60 One exception is Mauricio’s life-story ending. Mauricio– after years of alcoholism and drug addiction during the nineties – decided to settle down and start a new relationship.

While living in Peñalolén with his new partner, he established relations with his neighbours in order to struggle collectively against the government by demanding housing solutions. In October 2005 they squatted in a group of houses, demanding a right to stay there and not be relocated in some peripheral district. Housing movements turned out to be one of the most noticeable collective struggles during the last fifteen years, developing novel ‘political subjectivities’ (Angelcos 2012).

In Chapter Six, I will show that the canonical narrative which controls identity boundaries and maintains promises of social mobility will decay due to student protests. However, adult respondents have not completely adopted such a breaking narrative. Student protest narratives attempt to break precisely the temporal boundary which makes these generational stories emotionally meaningful: the difference between dictatorship and democracy.

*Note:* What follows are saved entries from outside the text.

(** X4. A search from the '/' prompt never moves the current line up and
    one from the '?' prompt never moves it down; where the current line
    moves, the new one contains the query. *)
Theorem prompt_search_direction (lower : str -> str) (maxy : Z)
  (typed : bytes) (st : ViewerState) (query : str) :
  wf st -> cur_in_range st ->
  utf8_decode Strict typed = Ok query ->
  (exists st',
      on_key lower maxy (ord "/") typed st = Ok (Continue st') /\
      cur st <= cur st' <= total st - 1 /\
      (cur st' = cur st \/ matches lower st query (cur st') = true)) /\
  (exists st',
      on_key lower maxy (ord "?") typed st = Ok (Continue st') /\
      0 <= cur st' <= cur st /\
      (cur st' = cur st \/ matches lower st query (cur st') = true)).
Proof.
  intros Hwf Hcur Hdec. red in Hcur. split.
  - rewrite on_key_slash, Hdec. simpl bind.
    destruct query as [| c q].
    { exists st. split; [reflexivity |]. split; [lia | left; reflexivity]. }
    cbv zeta. rewrite search_forward_set_search_q.
    destruct (search_forward_spec lower st (c :: q) Hwf (cur st))
      as [r [Hr Hcases]]; [lia |].
    rewrite Hr. simpl bind.
    destruct Hcases as [[-> _] | [Hrange [Hhit _]]].
    + eexists. split; [reflexivity |]. simpl. split; [lia | left; reflexivity].
    + destruct (Z.eqb_spec r (-1)) as [-> | Hfound]; [lia |].
      eexists. split; [reflexivity |]. simpl.
      split; [lia | right; exact Hhit].
  - rewrite on_key_question, Hdec. simpl bind.
    destruct query as [| c q].
    { exists st. split; [reflexivity |]. split; [lia | left; reflexivity]. }
    cbv zeta. rewrite search_backward_set_search_q.
    destruct (search_backward_spec lower st (c :: q) Hwf (cur st))
      as [r [Hr Hcases]]; [lia |].
    rewrite Hr. simpl bind.
    destruct Hcases as [[-> _] | [Hrange [Hhit _]]].
    + eexists. split; [reflexivity |]. simpl. split; [lia | left; reflexivity].
    + destruct (Z.eqb_spec r (-1)) as [-> | Hfound]; [lia |].
      eexists. split; [reflexivity |]. simpl.
      split; [lia | right; exact Hhit].
Qed.

Lemma prompt_search_direction_witness :
  (exists st',
      on_key lower_ascii 24 (ord "/") (list_byte_of_string "eta")
             (set_cur (ViewerState_init abg []) 2)
      = Ok (Continue st') /\
      cur (set_cur (ViewerState_init abg []) 2) <= cur st'
      <= total (set_cur (ViewerState_init abg []) 2) - 1 /\
      (cur st' = cur (set_cur (ViewerState_init abg []) 2) \/
       matches lower_ascii (set_cur (ViewerState_init abg []) 2) (lit "eta")
               (cur st') = true)) /\
  (exists st',
      on_key lower_ascii 24 (ord "?") (list_byte_of_string "eta")
             (set_cur (ViewerState_init abg []) 2)
      = Ok (Continue st') /\
      0 <= cur st' <= cur (set_cur (ViewerState_init abg []) 2) /\
      (cur st' = cur (set_cur (ViewerState_init abg []) 2) \/
       matches lower_ascii (set_cur (ViewerState_init abg []) 2) (lit "eta")
               (cur st') = true)).
Proof.
  apply prompt_search_direction.
  - reflexivity.
  - unfold cur_in_range. simpl. lia.
  - reflexivity.
Defined.

(** X5. Entering the same query at the '/' prompt a second time changes
    nothing: the search includes the current line, which is where the
    first search stopped. *)
Theorem slash_search_twice (lower : str -> str) (maxy maxy' : Z)
  (typed : bytes) (st st1 : ViewerState) :
  wf st -> cur_in_range st ->
  on_key lower maxy (ord "/") typed st = Ok (Continue st1) ->
  on_key lower maxy' (ord "/") typed st1 = Ok (Continue st1).
Proof.
  intros Hwf Hcur H1. red in Hcur.
  rewrite on_key_slash in *.
  destruct (utf8_decode Strict typed) as [[| c q] | e];
    simpl bind in *; [reflexivity | | discriminate H1].
  cbv zeta in *. rewrite search_forward_set_search_q in H1.
  destruct (search_forward_spec lower st (c :: q) Hwf (cur st))
    as [r [Hr Hcases]]; [lia |].
  rewrite Hr in H1. simpl bind in H1.
  assert (Hsame : same_buffer st st1 /\ search_q st1 = Some (c :: q) /\
                  (cur st1 = cur st /\ r = -1 \/ cur st1 = r /\ r <> -1)).
  { destruct (Z.eqb_spec r (-1)) as [Hnf | Hfound]; simpl in H1;
      injection H1 as <-; simpl; repeat split; auto. }
  destruct Hsame as [Hbuf [Hq Hcur1]].
  rewrite search_forward_set_search_q.
  rewrite (search_forward_same_buffer lower st st1 (c :: q) _ Hbuf).
  assert (Hagain : search_forward lower st (c :: q) (Some (cur st1)) = Ok r).
  { destruct Hcur1 as [[-> _] | [-> Hfound]]; [exact Hr |].
    destruct Hcases as [[Hnf _] | [Hrange [Hhit _]]]; [contradiction |].
    destruct (search_forward_spec lower st (c :: q) Hwf r)
      as [r2 [Hr2 Hcases2]]; [lia |].
    rewrite Hr2. f_equal.
    destruct Hcases2 as [[_ Hnone] | [Hrange2 [_ Hbefore]]].
    - rewrite (Hnone r) in Hhit by lia. discriminate.
    - destruct (Z.eq_dec r2 r) as [-> | Hne]; [reflexivity |].
      rewrite (Hbefore r) in Hhit by lia. discriminate. }
  rewrite Hagain. simpl bind.
  destruct st1 as [ls fn tot c1 tp hs sl sq]. simpl in *. subst sq.
  destruct Hcur1 as [[-> ->] | [-> Hfound]]; simpl; [reflexivity |].
  destruct (Z.eqb_spec r (-1)) as [Hnf | _]; [contradiction | reflexivity].
Qed.

Lemma slash_search_twice_witness :
  on_key lower_ascii 30 (ord "/") (list_byte_of_string "eta")
         (set_cur (set_search_q (ViewerState_init abg [])
                                (Some (lit "eta"))) 1)
  = Ok (Continue (set_cur (set_search_q (ViewerState_init abg [])
                                        (Some (lit "eta"))) 1)).
Proof.
  apply (slash_search_twice lower_ascii 24 30 (list_byte_of_string "eta")
           (ViewerState_init abg [])).
  - reflexivity.
  - unfold cur_in_range. simpl. lia.
  - reflexivity.
Defined.

(** X6. A key that the dispatch does not test for, and the F key while
    no query is stored, leave the viewer state as it was. *)
Theorem unbound_key_ignored (lower : str -> str) (maxy ch : Z)
  (typed : bytes) (st : ViewerState) :
  is_in ch bound_keys = false \/ (ch = ord "F" /\ search_q st = None) ->
  on_key lower maxy ch typed st = Ok (Continue st).
Proof.
  intros [Hfree | [-> Hnone]].
  - unfold is_in, bound_keys in Hfree. simpl existsb in Hfree.
    repeat (apply orb_false_elim in Hfree; destruct Hfree as [? Hfree]).
    unfold on_key, is_in. simpl existsb.
    repeat match goal with
    | H : (ch =? _) = false |- _ => rewrite H; clear H
    end.
    reflexivity.
  - rewrite on_key_F, Hnone. reflexivity.
Qed.

Lemma unbound_key_ignored_witness :
  on_key lower_ascii 24 (-1) [] (ViewerState_init abg [])
  = Ok (Continue (ViewerState_init abg [])).
Proof. apply unbound_key_ignored. left. reflexivity. Defined.

(** X7. Pressing n twice restores the viewer state. *)
Theorem linenums_toggle_twice (lower : str -> str) (maxy maxy' : Z)
  (typed typed' : bytes) (st : ViewerState) :
  exists st1,
    on_key lower maxy (ord "n") typed st = Ok (Continue st1) /\
    show_linenums st1 = negb (show_linenums st) /\
    on_key lower maxy' (ord "n") typed' st1 = Ok (Continue st).
Proof.
  eexists. split; [reflexivity |]. split; [reflexivity |].
  destruct st as [ls fn tot c tp hs sl sq].
  change (Ok (Continue (set_show_linenums
            (set_show_linenums (mkViewerState ls fn tot c tp hs sl sq)
                               (negb sl)) (negb (negb sl))))
          = Ok (Continue (mkViewerState ls fn tot c tp hs sl sq))).
  unfold set_show_linenums. simpl. rewrite negb_involutive. reflexivity.
Qed.

(** X8. The up and down keys undo each other away from the ends of the
    buffer, and do nothing at the ends: up on the first line and down on
    the last line leave the state as it was. *)
Theorem up_down_round_trip (lower : str -> str) (maxy : Z)
  (typed : bytes) (st : ViewerState) :
  cur_in_range st ->
  (0 < cur st ->
   exists st1,
     on_key lower maxy KEY_UP typed st = Ok (Continue st1) /\
     cur st1 = cur st - 1 /\
     on_key lower maxy KEY_DOWN typed st1 = Ok (Continue st)) /\
  (cur st < total st - 1 ->
   exists st1,
     on_key lower maxy KEY_DOWN typed st = Ok (Continue st1) /\
     cur st1 = cur st + 1 /\
     on_key lower maxy KEY_UP typed st1 = Ok (Continue st)) /\
  (cur st = 0 -> on_key lower maxy KEY_UP typed st = Ok (Continue st)) /\
  (cur st = total st - 1 ->
   on_key lower maxy KEY_DOWN typed st = Ok (Continue st)).
Proof.
  intros Hcur. red in Hcur.
  destruct st as [ls fn tot c tp hs sl sq]. simpl in Hcur. simpl cur.
  simpl total.
  change (on_key lower maxy KEY_UP typed) with
    (fun s => Ok (Continue (set_cur s (clamp (cur s - 1) 0 (total s - 1))))).
  change (on_key lower maxy KEY_DOWN typed) with
    (fun s => Ok (Continue (set_cur s (clamp (cur s + 1) 0 (total s - 1))))).
  unfold set_cur, clamp. simpl.
  repeat split.
  - intros Hpos. eexists. split; [reflexivity |]. simpl.
    split; [lia |]. do 3 f_equal. lia.
  - intros Hlast. eexists. split; [reflexivity |]. simpl.
    split; [lia |]. do 3 f_equal. lia.
  - intros ->. do 3 f_equal. lia.
  - intros Hlast. do 3 f_equal. lia.
Qed.

Lemma up_down_round_trip_witness :
  (exists st1,
      on_key lower_ascii 24 KEY_UP [] (set_cur (ViewerState_init abg []) 1)
      = Ok (Continue st1) /\
      cur st1 = cur (set_cur (ViewerState_init abg []) 1) - 1 /\
      on_key lower_ascii 24 KEY_DOWN [] st1
      = Ok (Continue (set_cur (ViewerState_init abg []) 1))) /\
  on_key lower_ascii 24 KEY_UP [] (ViewerState_init abg [])
  = Ok (Continue (ViewerState_init abg [])).
Proof.
  split.
  - apply (proj1 (up_down_round_trip lower_ascii 24 []
                    (set_cur (ViewerState_init abg []) 1)
                    ltac:(unfold cur_in_range; simpl; lia))).
    simpl. lia.
  - apply (proj1 (proj2 (proj2 (up_down_round_trip lower_ascii 24 []
                    (ViewerState_init abg [])
                    ltac:(unfold cur_in_range; simpl; lia))))).
    reflexivity.
Defined.

Lemma ensure_visible_fields (maxy : Z) (st : ViewerState) :
  same_buffer st (ensure_visible maxy st) /\
  cur (ensure_visible maxy st) = cur st /\
  hscroll (ensure_visible maxy st) = hscroll st /\
  show_linenums (ensure_visible maxy st) = show_linenums st /\
  search_q (ensure_visible maxy st) = search_q st.
Proof.
  unfold ensure_visible, same_buffer.
  destruct (cur st <? top st); [repeat split |].
  destruct (cur st >=? top st + maxy - 1); repeat split.
Qed.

All in all, the future remains private and strongly ambivalent, as their own present circumstances have become fragile and vulnerable, under constant threat from the marketization of health, education and pensions.

Figure 5

Consoling Plot-line

Chapter 5

Buenos Aires, 1986–1994: Canonical narratives and the cyclical plot

In the last two chapters I examined the Argentinean and Chilean generational memories of people born forty years ago. By looking at the intersections between life course and collective events, I focused on different narrative structures (forms of narrativity, evaluative codes and narrative emplotments) entangled in those micro and macro sequences. The intra-generational differentiation between ‘nostalgic’ and

‘comic’ modes of emplotment in Argentina and the prevalent ‘consoling plot’ of Chilean stories closed both sequences.

The following chapter returns to the Argentinean context in order to analyze this time how young people remember their lives and their defining collective events within a post-dictatorial context. I draw on 18 narrative interviews conducted with people born between 1986 and 1994 in Buenos Aires, Capital and Province. The sample embraces equal numbers of men and women, cutting across different social strata. At the time of the interviews, the participants were in the middle of their

‘formative years’ (ca. 17–25 years), the youngest finishing secondary school and the oldest beginning working life.

This chapter draw particular attention to the symbolical impact of remembering and recovering difficult pasts. Buenos Aires and Santiago de Chile young generational sites are characterized by a strong political mobilization of youth (‘the return of militancy’ in Argentina and the cycle of ‘student protests’ in Chile); yet the dynamics of social memories differ strongly. The consolidation of a canonical narrative will burden the Argentine generational site. This ‘burden of history’ will be crucial to understanding the mounting process of youth politicization as well as a broader phenomenon of inter-generational continuity. A cyclical mode of emplotment encapsulates a large sequence of past recoveries: the hyperinflation of 1989 through the crisis of 2001, the consolidation of the dictatorship as a national tragedy under Néstor Kirchner’s government, as well as the recovery of Peronism as a polarizing memory over recent years. This cyclical plot is enhanced through a myriad of collective rituals of mourning and several commemorations.